Not eight years have passed since the Dodd-Frank Act became law. But Sen. Christopher Dodd and Rep. Barney Frank, whose names headlined the gargantuan package of post-crisis financial regulations, have retired from Congress. Soon their signature legislative achievement may also become a thing of the past, as policymakers turn their attention to the barriers hampering credit and investment markets.

Dodd-Frank was meant to curb excessive risk-taking by financial institutions, curtail abusive lending practices and make financial markets more open and equitable. But so far, all it has delivered are more than 27,000 new regulatory restrictions and mandates placed on financial institutions.

The burden of new regulation has been anything but equitable, with compliance costs rising significantly for smaller banks, while they remained broadly the same for larger institutions. Lenders have not stayed put: A 2014 survey revealed that Dodd-Frank was behind many community bankers’ decisions to reduce their credit offerings. In a low-interest-rate environment where profit margins are squeezed, regulatory costs have meant that new-bank formation has dropped dramatically. Only six banks have been chartered since 2009, compared to about 100 annually before the crash.

This has affected consumers. Because community banks are responsible for half of small business loans and 77 percent of agricultural loans, their plight has meant greater hardship for some households. A study looking just at small-business lending by the four biggest banks found that unemployment had worsened, and wages remained persistently lower, because of post-crisis credit retrenchment.

Thus, reforming Dodd-Frank has become urgent. There is finally a reckoning that equating more regulation with better financial markets was a mistake. President Barack Obama’s remarks at Dodd-Frank’s passage in 2010 that “this reform will help foster innovation, not hamper it” was not prescient.
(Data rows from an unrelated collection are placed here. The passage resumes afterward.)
Lemma fold_applyJoin_clauses joins : forall q,
  dWhere (fold_left (fun q join => applyJoin q join table) joins q) = dWhere q
  /\ dLimit (fold_left (fun q join => applyJoin q join table) joins q) = dLimit q
  /\ dOffset (fold_left (fun q join => applyJoin q join table) joins q) = dOffset q.
Proof.
  induction joins as [|j joins IH]; intros q; simpl; auto.
  destruct (IH (applyJoin q j table)) as (H1 & H2 & H3).
  destruct (applyJoin_clauses q j) as (G1 & G2 & G3).
  rewrite H1, H2, H3. auto.
Qed.

Lemma applySelect_clauses q :
  dWhere (applySelect db table params q) = dWhere q
  /\ dLimit (applySelect db table params q) = dLimit q
  /\ dOffset (applySelect db table params q) = dOffset q.
Proof.
  unfold applySelect.
  destruct (negb (Get params "select" =? "")%string); auto.
  destruct (selectCols db table (Get params "select")); auto.
Qed.

Lemma applyOrder_clauses q :
  dWhere (applyOrder params q) = dWhere q
  /\ dLimit (applyOrder params q) = dLimit q
  /\ dOffset (applyOrder params q) = dOffset q.
Proof.
  unfold applyOrder.
  destruct (negb (Get params "order" =? "")%string); auto.
  destruct (SplitN2 (Get params "order") ".") as [|col [|dir rest]]; auto.
  destruct (dir =? "desc")%string; auto.
Qed.

Lemma applyLimit_clauses q :
  dWhere (applyLimit params q) = dWhere q
  /\ dOffset (applyLimit params q) = dOffset q.
Proof.
  unfold applyLimit.
  destruct (negb (Get params "limit" =? "")%string); auto.
  destruct (Atoi (Get params "limit")); auto.
Qed.

Lemma applyOffset_clauses q :
  dWhere (applyOffset params q) = dWhere q
  /\ dLimit (applyOffset params q) = dLimit q.
Proof.
  unfold applyOffset.
  destruct (negb (Get params "offset" =? "")%string); auto.
  destruct (Atoi (Get params "offset")); auto.
Qed.

Lemma BuildDataset_unfold :
  BuildDataset db table params = applyOffset params (applyLimit params (beforePage db table params)).
Proof. reflexivity. Qed.

Lemma beforePage_clauses :
  dWhere (beforePage db table params) = mainFilters params params
  /\ dLimit (beforePage db table params) = None
  /\ dOffset (beforePage db table params) = None.
Proof.
  unfold beforePage, applyWhere.
  destruct (applyOrder_clauses
    (fold_left (fun q join => applyJoin q join table) (parseJoins params table)
       (fold_left (whereStep params) params (applySelect db table params (From table)))))
    as (A1 & A2 & A3).
  destruct (fold_applyJoin_clauses (parseJoins params table)
       (fold_left (whereStep params) params (applySelect db table params (From table))))
    as (B1 & B2 & B3).
  destruct (fold_whereStep_clauses params (applySelect db table params (From table)))
    as (C1 & C2 & _).
  destruct (applySelect_clauses (From table)) as (D1 & D2 & D3).
  rewrite A1, A2, A3, B1, B2, B3, C1, C2, D2, D3.
  rewrite fold_whereStep_where, D1. auto.
Qed.

(** The [WHERE] clause of the result is what the loop over the parameters
    collected, whatever [select] holds. *)
Lemma BuildDataset_where :
  dWhere (BuildDataset db table params) = mainFilters params params.
Proof.
  rewrite BuildDataset_unfold.
  destruct (applyOffset_clauses (applyLimit params (beforePage db table params))) as (H & _).
  destruct (applyLimit_clauses (beforePage db table params)) as (G & _).
  rewrite H, G. apply beforePage_clauses.
Qed.

End Frames.

(** ** Page parameters *)

(** C7, as the code has it: a [limit] or [offset] that [Atoi] rejects sets
    no clause, and the call still yields a query. *)
Theorem non_numeric_page_parameter_ignored db table params :
  exists q, Compile db table params = inr q
    /\ (Atoi (Get params "limit") = None -> dLimit q = None)
    /\ (Atoi (Get params "offset") = None -> dOffset q = None).
Proof.
  exists (BuildDataset db table params). split; [reflexivity|].
  rewrite BuildDataset_unfold.
  destruct (beforePage_clauses db table params) as (_ & HL & HO).
  split; intros H.
  - destruct (applyOffset_clauses params (applyLimit params (beforePage db table params)))
      as (_ & G).
    rewrite G. unfold applyLimit. rewrite H.
    destruct (negb (Get params "limit" =? "")%string); exact HL.
  - unfold applyOffset. rewrite H.
    destruct (applyLimit_clauses params (beforePage db table params)) as (_ & G).
    destruct (negb (Get params "offset" =? "")%string); rewrite G; exact HO.
Qed.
President Trump promised to “do a big number” on financial regulation, but so far the changes have been modest. The Senate’s recent reform bills ease mortgage requirements on smaller banks. Institutions with less than $250 billion in assets would no longer be regarded as too big to fail, and community banks would be spared from a ban on trading for their own account.

Regulatory rollback has been a bright spot of this administration, but financial services remain clogged by red tape. For financial innovation and credit access to reach all Americans, that must change.